__Exercise directions__
Go through the records below and return each line that has "object" in it.

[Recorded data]
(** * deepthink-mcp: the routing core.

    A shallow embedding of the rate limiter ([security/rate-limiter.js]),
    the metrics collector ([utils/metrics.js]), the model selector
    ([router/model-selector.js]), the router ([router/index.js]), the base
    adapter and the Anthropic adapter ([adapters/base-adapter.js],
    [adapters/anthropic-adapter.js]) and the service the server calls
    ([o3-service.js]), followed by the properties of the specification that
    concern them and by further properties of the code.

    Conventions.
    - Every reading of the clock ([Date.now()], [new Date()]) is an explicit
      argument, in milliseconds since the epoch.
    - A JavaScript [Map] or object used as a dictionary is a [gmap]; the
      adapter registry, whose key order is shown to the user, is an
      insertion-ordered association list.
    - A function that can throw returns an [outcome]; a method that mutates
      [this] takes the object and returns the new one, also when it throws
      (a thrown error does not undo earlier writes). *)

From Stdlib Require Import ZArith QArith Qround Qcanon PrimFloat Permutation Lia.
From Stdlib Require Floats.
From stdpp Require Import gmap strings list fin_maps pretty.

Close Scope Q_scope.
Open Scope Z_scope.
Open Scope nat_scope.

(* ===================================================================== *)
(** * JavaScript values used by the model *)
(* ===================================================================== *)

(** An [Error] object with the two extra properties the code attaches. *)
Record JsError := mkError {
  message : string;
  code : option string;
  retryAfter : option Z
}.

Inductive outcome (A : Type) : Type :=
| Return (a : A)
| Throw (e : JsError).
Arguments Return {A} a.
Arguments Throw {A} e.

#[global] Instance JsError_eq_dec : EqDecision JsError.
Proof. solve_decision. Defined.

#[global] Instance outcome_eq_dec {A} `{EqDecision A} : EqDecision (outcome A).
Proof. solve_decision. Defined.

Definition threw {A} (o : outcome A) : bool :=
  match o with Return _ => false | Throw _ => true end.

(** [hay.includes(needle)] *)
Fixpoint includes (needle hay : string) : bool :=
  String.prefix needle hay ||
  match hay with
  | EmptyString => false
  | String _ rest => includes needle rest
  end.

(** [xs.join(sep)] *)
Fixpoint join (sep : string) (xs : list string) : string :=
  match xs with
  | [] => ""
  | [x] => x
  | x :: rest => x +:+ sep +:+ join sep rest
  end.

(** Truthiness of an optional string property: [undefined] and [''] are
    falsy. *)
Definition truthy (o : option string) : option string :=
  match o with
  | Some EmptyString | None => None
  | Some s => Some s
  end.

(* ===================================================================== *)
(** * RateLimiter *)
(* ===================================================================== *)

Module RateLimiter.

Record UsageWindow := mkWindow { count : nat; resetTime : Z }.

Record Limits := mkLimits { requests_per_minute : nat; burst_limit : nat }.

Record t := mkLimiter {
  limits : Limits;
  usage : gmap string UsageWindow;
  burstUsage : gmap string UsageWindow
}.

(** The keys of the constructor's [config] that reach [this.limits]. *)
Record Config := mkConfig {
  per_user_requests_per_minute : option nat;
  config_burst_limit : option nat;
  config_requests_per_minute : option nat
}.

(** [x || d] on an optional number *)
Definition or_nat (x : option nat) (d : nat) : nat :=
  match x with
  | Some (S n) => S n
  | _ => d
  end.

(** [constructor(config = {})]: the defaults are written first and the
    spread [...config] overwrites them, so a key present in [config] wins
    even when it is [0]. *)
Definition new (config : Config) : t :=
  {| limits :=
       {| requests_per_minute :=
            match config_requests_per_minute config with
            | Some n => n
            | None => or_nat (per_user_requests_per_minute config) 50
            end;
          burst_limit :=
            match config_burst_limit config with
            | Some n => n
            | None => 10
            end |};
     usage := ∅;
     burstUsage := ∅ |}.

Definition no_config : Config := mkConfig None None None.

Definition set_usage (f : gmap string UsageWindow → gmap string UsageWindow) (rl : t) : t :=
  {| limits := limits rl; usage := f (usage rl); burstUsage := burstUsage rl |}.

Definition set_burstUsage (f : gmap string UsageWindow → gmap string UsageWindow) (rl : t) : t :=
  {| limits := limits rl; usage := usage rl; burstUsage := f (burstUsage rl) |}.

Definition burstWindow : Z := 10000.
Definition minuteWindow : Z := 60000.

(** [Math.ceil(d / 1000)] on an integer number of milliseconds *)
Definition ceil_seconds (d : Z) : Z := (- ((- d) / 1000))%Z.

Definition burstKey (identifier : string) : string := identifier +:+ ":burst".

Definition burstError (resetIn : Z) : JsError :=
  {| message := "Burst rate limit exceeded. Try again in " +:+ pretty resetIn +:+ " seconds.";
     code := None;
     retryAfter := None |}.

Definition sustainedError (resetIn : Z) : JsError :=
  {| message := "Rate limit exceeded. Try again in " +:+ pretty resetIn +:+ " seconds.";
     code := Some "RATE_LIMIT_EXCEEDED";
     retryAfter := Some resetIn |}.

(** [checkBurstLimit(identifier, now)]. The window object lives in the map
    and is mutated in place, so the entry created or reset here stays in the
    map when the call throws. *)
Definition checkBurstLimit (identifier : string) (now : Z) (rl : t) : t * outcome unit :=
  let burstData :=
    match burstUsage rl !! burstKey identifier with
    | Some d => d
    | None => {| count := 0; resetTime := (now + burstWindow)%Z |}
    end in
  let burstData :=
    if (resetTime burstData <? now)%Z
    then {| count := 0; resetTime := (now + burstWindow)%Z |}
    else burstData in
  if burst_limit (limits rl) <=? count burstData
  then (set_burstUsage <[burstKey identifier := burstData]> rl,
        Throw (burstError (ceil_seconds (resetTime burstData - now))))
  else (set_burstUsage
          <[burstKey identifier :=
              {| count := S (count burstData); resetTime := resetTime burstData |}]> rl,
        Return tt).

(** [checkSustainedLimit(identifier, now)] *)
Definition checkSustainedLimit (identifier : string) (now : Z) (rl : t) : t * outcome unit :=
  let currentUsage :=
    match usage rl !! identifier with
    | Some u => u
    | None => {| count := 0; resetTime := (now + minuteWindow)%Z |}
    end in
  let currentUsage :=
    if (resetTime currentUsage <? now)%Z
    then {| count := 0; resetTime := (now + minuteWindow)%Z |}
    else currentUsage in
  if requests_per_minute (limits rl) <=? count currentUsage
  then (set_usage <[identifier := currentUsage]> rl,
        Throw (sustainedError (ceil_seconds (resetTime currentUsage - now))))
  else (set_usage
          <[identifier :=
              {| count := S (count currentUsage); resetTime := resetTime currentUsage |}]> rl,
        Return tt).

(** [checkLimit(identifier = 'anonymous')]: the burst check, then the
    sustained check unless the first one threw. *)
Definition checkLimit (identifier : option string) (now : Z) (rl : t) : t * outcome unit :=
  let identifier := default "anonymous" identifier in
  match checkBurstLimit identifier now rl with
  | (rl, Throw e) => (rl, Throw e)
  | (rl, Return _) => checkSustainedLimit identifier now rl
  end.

__Written solution__
    - A JavaScript [Map] or object used as a dictionary is a [gmap]; the
      [this] takes the object and returns the new one, also when it throws
(** An [Error] object with the two extra properties the code attaches. *)
(** [checkBurstLimit(identifier, now)]. The window object lives in the map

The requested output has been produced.